EXERCISE DATA>
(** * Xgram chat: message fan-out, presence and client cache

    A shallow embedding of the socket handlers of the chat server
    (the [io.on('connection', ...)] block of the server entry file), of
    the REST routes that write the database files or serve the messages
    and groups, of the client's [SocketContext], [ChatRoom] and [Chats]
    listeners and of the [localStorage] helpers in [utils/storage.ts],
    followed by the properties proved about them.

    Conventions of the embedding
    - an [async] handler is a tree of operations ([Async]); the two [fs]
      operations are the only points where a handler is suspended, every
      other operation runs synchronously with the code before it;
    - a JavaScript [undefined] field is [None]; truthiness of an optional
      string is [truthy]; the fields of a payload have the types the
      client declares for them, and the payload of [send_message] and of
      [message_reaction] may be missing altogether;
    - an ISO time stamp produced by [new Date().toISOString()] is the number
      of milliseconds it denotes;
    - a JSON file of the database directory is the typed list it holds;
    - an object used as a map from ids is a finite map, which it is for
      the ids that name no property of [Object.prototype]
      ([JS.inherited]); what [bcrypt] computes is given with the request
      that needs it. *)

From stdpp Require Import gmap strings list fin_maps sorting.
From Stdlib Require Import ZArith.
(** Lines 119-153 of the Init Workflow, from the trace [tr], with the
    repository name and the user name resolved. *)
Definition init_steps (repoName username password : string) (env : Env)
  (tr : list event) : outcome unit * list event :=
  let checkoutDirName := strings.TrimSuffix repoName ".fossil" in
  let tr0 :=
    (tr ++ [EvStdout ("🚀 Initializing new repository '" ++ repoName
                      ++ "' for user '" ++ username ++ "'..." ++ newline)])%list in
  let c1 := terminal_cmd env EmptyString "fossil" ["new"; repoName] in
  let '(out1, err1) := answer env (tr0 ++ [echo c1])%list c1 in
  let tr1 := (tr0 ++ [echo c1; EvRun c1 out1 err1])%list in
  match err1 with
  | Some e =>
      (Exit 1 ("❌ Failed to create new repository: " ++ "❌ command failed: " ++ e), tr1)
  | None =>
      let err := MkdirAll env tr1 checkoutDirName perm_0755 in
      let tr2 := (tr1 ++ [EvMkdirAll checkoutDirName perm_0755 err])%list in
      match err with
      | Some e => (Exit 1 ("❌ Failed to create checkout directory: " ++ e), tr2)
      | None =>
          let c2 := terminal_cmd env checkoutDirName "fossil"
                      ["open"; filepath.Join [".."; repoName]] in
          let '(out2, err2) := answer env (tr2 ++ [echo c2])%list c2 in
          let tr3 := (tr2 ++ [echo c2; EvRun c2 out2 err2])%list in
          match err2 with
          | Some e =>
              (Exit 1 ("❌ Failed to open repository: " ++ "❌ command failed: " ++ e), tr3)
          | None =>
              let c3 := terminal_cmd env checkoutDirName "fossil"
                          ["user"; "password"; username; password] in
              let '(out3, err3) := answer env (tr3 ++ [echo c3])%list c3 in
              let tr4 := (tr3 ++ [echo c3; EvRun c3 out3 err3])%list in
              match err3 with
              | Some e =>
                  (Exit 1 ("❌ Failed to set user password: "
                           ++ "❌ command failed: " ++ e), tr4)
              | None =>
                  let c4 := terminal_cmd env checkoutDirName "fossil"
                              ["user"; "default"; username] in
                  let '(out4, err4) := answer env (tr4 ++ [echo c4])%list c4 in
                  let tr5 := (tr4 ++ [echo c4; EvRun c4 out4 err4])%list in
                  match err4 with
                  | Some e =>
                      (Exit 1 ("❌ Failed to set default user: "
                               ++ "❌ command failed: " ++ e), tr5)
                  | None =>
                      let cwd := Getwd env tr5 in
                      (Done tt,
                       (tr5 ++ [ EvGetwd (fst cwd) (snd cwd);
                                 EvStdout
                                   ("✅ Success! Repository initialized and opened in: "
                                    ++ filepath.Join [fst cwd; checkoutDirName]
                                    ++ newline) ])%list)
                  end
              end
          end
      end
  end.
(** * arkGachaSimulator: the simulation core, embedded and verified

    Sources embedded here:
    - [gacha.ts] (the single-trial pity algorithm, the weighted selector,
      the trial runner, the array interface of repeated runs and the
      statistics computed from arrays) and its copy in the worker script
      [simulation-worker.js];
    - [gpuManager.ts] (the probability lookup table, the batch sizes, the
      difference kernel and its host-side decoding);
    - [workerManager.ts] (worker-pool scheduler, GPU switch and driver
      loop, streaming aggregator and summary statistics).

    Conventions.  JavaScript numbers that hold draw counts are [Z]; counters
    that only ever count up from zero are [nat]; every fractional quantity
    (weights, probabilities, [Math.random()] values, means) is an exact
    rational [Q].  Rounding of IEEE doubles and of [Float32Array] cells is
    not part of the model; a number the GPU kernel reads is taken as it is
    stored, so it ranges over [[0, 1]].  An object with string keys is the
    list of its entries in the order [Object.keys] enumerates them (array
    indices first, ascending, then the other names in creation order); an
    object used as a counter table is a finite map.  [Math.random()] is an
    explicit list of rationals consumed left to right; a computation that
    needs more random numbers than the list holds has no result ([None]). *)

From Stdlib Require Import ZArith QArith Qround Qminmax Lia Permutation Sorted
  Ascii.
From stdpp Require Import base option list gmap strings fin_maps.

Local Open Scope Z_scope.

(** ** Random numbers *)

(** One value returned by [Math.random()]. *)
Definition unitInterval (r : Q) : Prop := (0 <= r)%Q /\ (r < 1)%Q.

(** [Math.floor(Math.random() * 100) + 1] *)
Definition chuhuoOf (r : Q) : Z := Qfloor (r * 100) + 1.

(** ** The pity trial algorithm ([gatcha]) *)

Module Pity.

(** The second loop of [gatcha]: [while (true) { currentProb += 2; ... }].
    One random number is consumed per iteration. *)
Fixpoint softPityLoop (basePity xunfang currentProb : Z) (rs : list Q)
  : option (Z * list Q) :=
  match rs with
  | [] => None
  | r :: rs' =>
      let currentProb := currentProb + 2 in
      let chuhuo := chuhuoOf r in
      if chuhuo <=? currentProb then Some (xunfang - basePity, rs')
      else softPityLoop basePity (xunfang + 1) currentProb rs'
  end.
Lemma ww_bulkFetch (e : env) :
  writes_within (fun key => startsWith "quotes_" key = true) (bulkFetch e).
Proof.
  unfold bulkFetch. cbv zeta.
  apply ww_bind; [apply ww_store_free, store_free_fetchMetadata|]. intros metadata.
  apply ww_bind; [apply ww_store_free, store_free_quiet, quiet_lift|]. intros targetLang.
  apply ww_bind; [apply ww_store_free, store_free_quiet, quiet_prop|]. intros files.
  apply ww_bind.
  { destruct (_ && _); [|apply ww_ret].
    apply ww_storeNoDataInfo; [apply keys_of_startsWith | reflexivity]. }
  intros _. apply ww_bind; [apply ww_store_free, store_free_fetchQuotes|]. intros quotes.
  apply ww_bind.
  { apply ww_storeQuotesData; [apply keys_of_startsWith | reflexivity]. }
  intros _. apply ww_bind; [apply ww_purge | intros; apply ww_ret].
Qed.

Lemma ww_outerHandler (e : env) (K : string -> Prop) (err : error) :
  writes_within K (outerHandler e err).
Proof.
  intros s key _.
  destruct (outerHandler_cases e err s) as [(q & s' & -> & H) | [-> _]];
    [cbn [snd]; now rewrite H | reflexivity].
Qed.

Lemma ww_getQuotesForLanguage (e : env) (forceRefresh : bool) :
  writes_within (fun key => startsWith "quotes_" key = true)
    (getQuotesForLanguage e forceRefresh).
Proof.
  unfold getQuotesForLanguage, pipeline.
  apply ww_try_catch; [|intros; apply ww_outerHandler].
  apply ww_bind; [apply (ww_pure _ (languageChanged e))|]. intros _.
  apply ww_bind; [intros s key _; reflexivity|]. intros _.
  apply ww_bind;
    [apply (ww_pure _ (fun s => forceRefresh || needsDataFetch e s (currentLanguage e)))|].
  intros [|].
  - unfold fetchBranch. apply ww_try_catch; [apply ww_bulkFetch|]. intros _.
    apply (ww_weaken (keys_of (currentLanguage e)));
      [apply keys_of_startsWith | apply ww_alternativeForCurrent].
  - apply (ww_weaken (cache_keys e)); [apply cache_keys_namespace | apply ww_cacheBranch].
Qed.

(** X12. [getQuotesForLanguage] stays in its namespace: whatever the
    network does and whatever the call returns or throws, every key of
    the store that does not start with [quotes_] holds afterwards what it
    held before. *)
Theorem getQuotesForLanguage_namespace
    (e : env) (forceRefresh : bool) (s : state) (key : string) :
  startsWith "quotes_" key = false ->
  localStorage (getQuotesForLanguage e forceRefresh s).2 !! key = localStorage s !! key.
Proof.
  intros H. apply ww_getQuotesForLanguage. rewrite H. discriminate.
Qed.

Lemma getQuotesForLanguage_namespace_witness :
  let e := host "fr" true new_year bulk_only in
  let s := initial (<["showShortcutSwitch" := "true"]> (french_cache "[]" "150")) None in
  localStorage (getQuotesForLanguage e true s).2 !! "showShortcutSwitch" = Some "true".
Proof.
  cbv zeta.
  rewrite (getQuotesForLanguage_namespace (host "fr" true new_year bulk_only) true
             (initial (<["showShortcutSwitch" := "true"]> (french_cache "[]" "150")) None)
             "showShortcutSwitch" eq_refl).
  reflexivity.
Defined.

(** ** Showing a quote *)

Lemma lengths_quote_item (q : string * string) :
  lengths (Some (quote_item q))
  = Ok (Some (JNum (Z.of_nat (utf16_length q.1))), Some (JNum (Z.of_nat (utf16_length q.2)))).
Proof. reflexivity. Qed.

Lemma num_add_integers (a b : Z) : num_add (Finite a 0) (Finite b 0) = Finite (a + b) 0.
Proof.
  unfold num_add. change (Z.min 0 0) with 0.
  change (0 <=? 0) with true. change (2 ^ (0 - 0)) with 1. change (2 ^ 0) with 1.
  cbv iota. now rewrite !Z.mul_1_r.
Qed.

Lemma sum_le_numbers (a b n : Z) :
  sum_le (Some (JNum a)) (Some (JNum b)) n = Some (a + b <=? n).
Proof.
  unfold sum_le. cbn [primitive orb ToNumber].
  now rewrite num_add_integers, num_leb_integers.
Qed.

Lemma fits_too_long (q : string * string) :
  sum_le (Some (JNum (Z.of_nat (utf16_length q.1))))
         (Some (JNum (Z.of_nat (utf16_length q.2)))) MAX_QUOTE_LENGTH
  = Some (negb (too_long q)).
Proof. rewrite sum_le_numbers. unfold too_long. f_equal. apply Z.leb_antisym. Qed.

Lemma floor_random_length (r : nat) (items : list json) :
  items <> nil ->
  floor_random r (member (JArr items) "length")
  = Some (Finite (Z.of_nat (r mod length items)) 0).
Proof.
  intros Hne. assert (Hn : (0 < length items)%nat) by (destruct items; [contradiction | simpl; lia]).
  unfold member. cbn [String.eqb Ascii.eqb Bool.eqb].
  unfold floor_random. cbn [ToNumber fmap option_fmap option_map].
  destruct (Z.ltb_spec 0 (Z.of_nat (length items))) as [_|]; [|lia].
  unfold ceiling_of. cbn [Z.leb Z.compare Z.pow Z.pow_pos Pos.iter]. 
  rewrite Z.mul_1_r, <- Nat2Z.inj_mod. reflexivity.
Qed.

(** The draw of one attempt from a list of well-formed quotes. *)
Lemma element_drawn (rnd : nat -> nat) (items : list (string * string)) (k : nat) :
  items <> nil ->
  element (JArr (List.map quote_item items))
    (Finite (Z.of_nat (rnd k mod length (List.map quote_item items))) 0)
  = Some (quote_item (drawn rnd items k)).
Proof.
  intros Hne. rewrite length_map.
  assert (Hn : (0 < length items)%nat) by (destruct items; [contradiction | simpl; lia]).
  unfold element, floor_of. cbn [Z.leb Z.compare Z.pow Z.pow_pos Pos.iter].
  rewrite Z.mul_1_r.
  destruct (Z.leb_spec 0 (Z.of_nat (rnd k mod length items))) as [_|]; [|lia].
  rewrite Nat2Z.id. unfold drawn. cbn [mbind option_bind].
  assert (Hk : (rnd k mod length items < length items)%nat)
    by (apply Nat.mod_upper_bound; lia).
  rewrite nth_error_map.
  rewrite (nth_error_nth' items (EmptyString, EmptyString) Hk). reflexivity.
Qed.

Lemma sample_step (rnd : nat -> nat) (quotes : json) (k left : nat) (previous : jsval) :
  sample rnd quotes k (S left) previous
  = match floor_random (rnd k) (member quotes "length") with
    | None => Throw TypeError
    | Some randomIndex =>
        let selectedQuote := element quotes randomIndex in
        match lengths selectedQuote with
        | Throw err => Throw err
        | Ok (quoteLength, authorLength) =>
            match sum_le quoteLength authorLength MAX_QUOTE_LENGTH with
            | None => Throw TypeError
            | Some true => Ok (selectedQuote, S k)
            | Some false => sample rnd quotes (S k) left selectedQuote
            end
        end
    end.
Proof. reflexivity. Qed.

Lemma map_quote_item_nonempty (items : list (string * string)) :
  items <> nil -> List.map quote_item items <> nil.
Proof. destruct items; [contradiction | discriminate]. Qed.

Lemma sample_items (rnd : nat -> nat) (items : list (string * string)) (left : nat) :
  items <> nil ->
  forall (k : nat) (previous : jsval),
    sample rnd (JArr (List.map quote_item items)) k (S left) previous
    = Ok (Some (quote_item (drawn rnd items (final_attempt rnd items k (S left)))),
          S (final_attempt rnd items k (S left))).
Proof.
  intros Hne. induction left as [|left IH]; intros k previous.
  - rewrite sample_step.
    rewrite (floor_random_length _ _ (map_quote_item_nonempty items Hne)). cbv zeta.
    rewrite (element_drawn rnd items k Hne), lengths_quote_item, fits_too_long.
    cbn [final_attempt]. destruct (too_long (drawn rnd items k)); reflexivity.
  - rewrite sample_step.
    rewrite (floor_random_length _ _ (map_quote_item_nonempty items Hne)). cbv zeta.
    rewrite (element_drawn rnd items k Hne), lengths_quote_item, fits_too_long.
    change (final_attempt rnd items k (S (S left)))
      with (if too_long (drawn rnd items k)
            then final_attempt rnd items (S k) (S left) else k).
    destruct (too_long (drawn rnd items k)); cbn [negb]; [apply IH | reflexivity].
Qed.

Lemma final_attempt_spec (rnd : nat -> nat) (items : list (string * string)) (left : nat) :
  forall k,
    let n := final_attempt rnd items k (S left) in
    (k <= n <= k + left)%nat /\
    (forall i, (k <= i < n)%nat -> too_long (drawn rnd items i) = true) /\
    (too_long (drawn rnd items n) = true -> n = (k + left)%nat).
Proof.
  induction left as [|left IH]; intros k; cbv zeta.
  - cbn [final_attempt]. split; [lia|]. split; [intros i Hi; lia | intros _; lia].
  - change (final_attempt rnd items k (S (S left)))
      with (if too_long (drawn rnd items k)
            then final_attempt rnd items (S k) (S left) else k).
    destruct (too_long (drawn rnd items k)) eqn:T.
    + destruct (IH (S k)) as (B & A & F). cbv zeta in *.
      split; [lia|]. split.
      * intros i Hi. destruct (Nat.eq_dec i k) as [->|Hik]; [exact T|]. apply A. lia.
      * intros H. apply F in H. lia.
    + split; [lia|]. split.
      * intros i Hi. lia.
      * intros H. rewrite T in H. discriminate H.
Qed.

AIM OF THE TASK>
Among the entries above, the lines between the ones containing "(_ && _); [|apply ww_ret]." and "apply (ww_weaken (keys_of", inclusive, are to be transcribed exactly. No other line is to be given.

REPLY TO THE EXERCISE>
  { destruct (_ && _); [|apply ww_ret].
    apply ww_storeNoDataInfo; [apply keys_of_startsWith | reflexivity]. }
  intros _. apply ww_bind; [apply ww_store_free, store_free_fetchQuotes|]. intros quotes.
  apply ww_bind.
  { apply ww_storeQuotesData; [apply keys_of_startsWith | reflexivity]. }
  intros _. apply ww_bind; [apply ww_purge | intros; apply ww_ret].
Qed.

Lemma ww_outerHandler (e : env) (K : string -> Prop) (err : error) :
  writes_within K (outerHandler e err).
Proof.
  intros s key _.
  destruct (outerHandler_cases e err s) as [(q & s' & -> & H) | [-> _]];
    [cbn [snd]; now rewrite H | reflexivity].
Qed.

Lemma ww_getQuotesForLanguage (e : env) (forceRefresh : bool) :
  writes_within (fun key => startsWith "quotes_" key = true)
    (getQuotesForLanguage e forceRefresh).
Proof.
  unfold getQuotesForLanguage, pipeline.
  apply ww_try_catch; [|intros; apply ww_outerHandler].
  apply ww_bind; [apply (ww_pure _ (languageChanged e))|]. intros _.
  apply ww_bind; [intros s key _; reflexivity|]. intros _.
  apply ww_bind;
    [apply (ww_pure _ (fun s => forceRefresh || needsDataFetch e s (currentLanguage e)))|].
  intros [|].
  - unfold fetchBranch. apply ww_try_catch; [apply ww_bulkFetch|]. intros _.
    apply (ww_weaken (keys_of (currentLanguage e)));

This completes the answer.